Unnamed: 0,PMID,Title,Abstract,ISSN,Journal,Location,Year,FirstAuthorForename,FirstAuthorLastname,FirstAuthorInitials,FirstAuthorAffiliation
0,10548299,Risk factors for death and changing patterns i...,The risk factors for death and changes in clin...,0002-9637,The American journal of tropical medicine and ...,(61) 630-4,1999,E,Daher,E,"Departamento de Medicina Clínica, Faculdade de..."
1,10569777,Leptospiral outer membrane proteins OmpL1 and ...,New vaccine strategies are needed for preventi...,0019-9567,Infection and immunity,(67) 6572-82,1999,D A,Haake,DA,"Division of Infectious Diseases, Veterans Affa..."
2,10585813,Acute lung injury in leptospirosis: clinical a...,Forty-two consecutive patients with leptospiro...,1058-4838,Clinical infectious diseases : an official pub...,(29) 1561-3,1999,P C,Marotto,PC,"Intensive Care Unit, Instituto de Infectologia..."
3,10586903,Assessment of the efficacy of an IgM-elisa and...,In a prospective study in Barbados between 197...,0002-9637,The American journal of tropical medicine and ...,(61) 731-4,1999,P,Cumberland,P,"Infectious Disease Epidemiology Unit, London S..."
4,10596270,[An old disease with a new face: canine leptos...,The clinical features of the disease are prese...,0036-7281,Schweizer Archiv fur Tierheilkunde,(141) 499-507,1999,A,Steger-Lieb,A,"Klinik für kleine Haustiere, Universität Bern."


'Leptospirosis Authors: '

Unnamed: 0,PMID,AuthorN,AuthorForename,AuthorLastname,AuthorInitials,AuthorAffiliation
0,10548299,1,E,Daher,E,"Departamento de Medicina Clínica, Faculdade de..."
1,10548299,2,D M,Zanetta,DM,
2,10548299,3,M B,Cavalcante,MB,
3,10548299,4,R C,Abdulkader,RC,
4,10569777,1,D A,Haake,DA,"Division of Infectious Diseases, Veterans Affa..."

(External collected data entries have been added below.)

(** * Verification of the news classifier, cache keys and merge policy

    Shallow embedding of the parts of [scripts/fetch_news.py],
    [scripts/fix_category_groups.py] and [scripts/clean_news.py] that
    decide how a news item is classified, keyed, merged into the persisted
    store and later repaired or cleaned, and of the selection of the news
    [scripts/send_slack.py] reports.

    Conventions.
    - Python [str] values are modelled as [string], the UTF-8 encoding of
      the text.  UTF-8 is self-synchronising, so [pattern in text] on code
      points and the byte-level substring test [contains] agree on
      well-formed text.
    - The dicts the scripts pass around ([news_item], cache entries, CSV
      rows) are finite maps from column names to dynamically typed
      [value]s.
    - [str.lower] and [str.strip] are parameters of the sections that use
      them: the general theorems hold for every such function.  The
      concrete scenarios instantiate them with [ascii_lower] and
      [ascii_strip], which agree with Python on text whose cased letters
      and blanks are ASCII (Hangul has no case).
    - A loop that returns from inside its body is a recursive function
      over the list it scans; code that can raise returns an [outcome]. *)

From Stdlib Require Import String Ascii ZArith.
From stdpp Require Import gmap strings list fin_maps.

Local Open Scope string_scope.
Local Open Scope list_scope.

(** ** Python strings *)

Module PyStr.

(** [s.startswith(p)] *)
Fixpoint starts_with (p s : string) : bool :=
  match p, s with
  | EmptyString, _ => true
  | String _ _, EmptyString => false
  | String a p', String b s' => Ascii.eqb a b && starts_with p' s'
  end.

(** [p in s]: [p] occurs in [s] at some offset. *)
Fixpoint contains (p s : string) : bool :=
  starts_with p s ||
  match s with
  | EmptyString => false
  | String _ s' => contains p s'
  end.

Definition is_upper (c : ascii) : bool :=
  let n := nat_of_ascii c in (65 <=? n)%nat && (n <=? 90)%nat.

Definition lower_char (c : ascii) : ascii :=
  if is_upper c then ascii_of_nat (nat_of_ascii c + 32) else c.

(** [str.lower] restricted to the ASCII letters. *)
Fixpoint ascii_lower (s : string) : string :=
  match s with
  | EmptyString => EmptyString
  | String c s' => String (lower_char c) (ascii_lower s')
  end.

(** ASCII white space, the characters [str.strip] removes from ASCII
    text: space, tab, line feed, vertical tab, form feed, carriage
    return and the four separators 28..31. *)
Definition is_space (c : ascii) : bool :=
  let n := nat_of_ascii c in
  (n =? 32)%nat || ((9 <=? n)%nat && (n <=? 13)%nat)
  || ((28 <=? n)%nat && (n <=? 31)%nat).

Fixpoint lstrip (s : string) : string :=
  match s with
  | EmptyString => EmptyString
  | String c s' => if is_space c then lstrip s' else s
  end.

(** Right strip: a character is kept when something non-blank follows it
    or it is itself non-blank. *)
Fixpoint rstrip (s : string) : string :=
  match s with
  | EmptyString => EmptyString
  | String c s' =>
      match rstrip s' with
      | EmptyString => if is_space c then EmptyString else String c EmptyString
      | r => String c r
      end
  end.

Definition ascii_strip (s : string) : string := rstrip (lstrip s).

End PyStr.
Export PyStr.

(** ** Python values and dicts *)

(** The values the scripts store in a news dict or read from a CSV cell:
    [None], the float NaN pandas uses for an empty cell, booleans (the
    [skip] flag) and text. *)
Inductive value : Type :=
| VNone
| VNaN
| VBool (b : bool)
| VStr (s : string).

#[global] Instance value_eq_dec : EqDecision value.
Proof. solve_decision. Defined.

#[global] Instance value_countable : Countable value.
Proof.
  refine (inj_countable'
    (fun v => match v with
              | VNone => inl (inl tt)
              | VNaN => inl (inr tt)
              | VBool b => inr (inl b)
              | VStr s => inr (inr s)
              end)
    (fun c => match c with
              | inl (inl _) => VNone
              | inl (inr _) => VNaN
              | inr (inl b) => VBool b
              | inr (inr s) => VStr s
              end) _).
  by intros [].
Defined.

Abbreviation dict := (gmap string value).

'Leptospirosis Paper Counts: '

Unnamed: 0,Year,Count
0,1799,1
1,1801,1
2,1802,1
3,1805,1
4,1866,1


Merge the authors database with articles database on PMID including only the Year of publication from articles.

In [7]:
articles_authors = pd.merge(authors, articles[['PMID', 'Year']], on='PMID', how='outer')
ipd.display("Merged dataset: ", articles_authors.head())


'Merged dataset: '

Unnamed: 0,PMID,AuthorN,AuthorForename,AuthorLastname,AuthorInitials,AuthorAffiliation,Year
0,10548299,1.0,E,Daher,E,"Departamento de Medicina Clínica, Faculdade de...",1999
1,10548299,2.0,D M,Zanetta,DM,,1999
2,10548299,3.0,M B,Cavalcante,MB,,1999
3,10548299,4.0,R C,Abdulkader,RC,,1999
4,10569777,1.0,D A,Haake,DA,"Division of Infectious Diseases, Veterans Affa...",1999


Data Cleaning

Find the null counts on the merged dataset

In [8]:
articles_authors.isnull().sum()

Unnamed: 0,0
PMID,0
AuthorN,2
AuthorForename,12
AuthorLastname,2
AuthorInitials,36
AuthorAffiliation,8008
Year,0


Drop rows with AuthonN, Forename, Lastname and Initials as null

In [9]:
articles_authors = articles_authors[~articles_authors.iloc[:, 1:5].isna().all(axis=1)]
ipd.display("New null counts: ", articles_authors.isnull().sum())

'New null counts: '

Unnamed: 0,0
PMID,0
AuthorN,0
AuthorForename,10
AuthorLastname,0
AuthorInitials,34
AuthorAffiliation,8006
Year,0


Create AuthorName column combining AuthorInitials and AuthorLastname

In [10]:
# Ensure all columns used for author names are strings, and handle any NaN values by replacing them with empty strings
articles_authors.loc[:, 'AuthorLastname'] = articles_authors['AuthorLastname'].fillna('').astype(str)
articles_authors.loc[:, 'AuthorInitials'] = articles_authors['AuthorInitials'].fillna('').astype(str)

# Concatenate the initials, and lastname to form the author's name
articles_authors.loc[:, 'AuthorName'] = articles_authors['AuthorInitials'] + ' ' + articles_authors['AuthorLastname']

# Display the dataframe
ipd.display("Articles and authors merged dataset with AuthorName column: ", articles_authors.head())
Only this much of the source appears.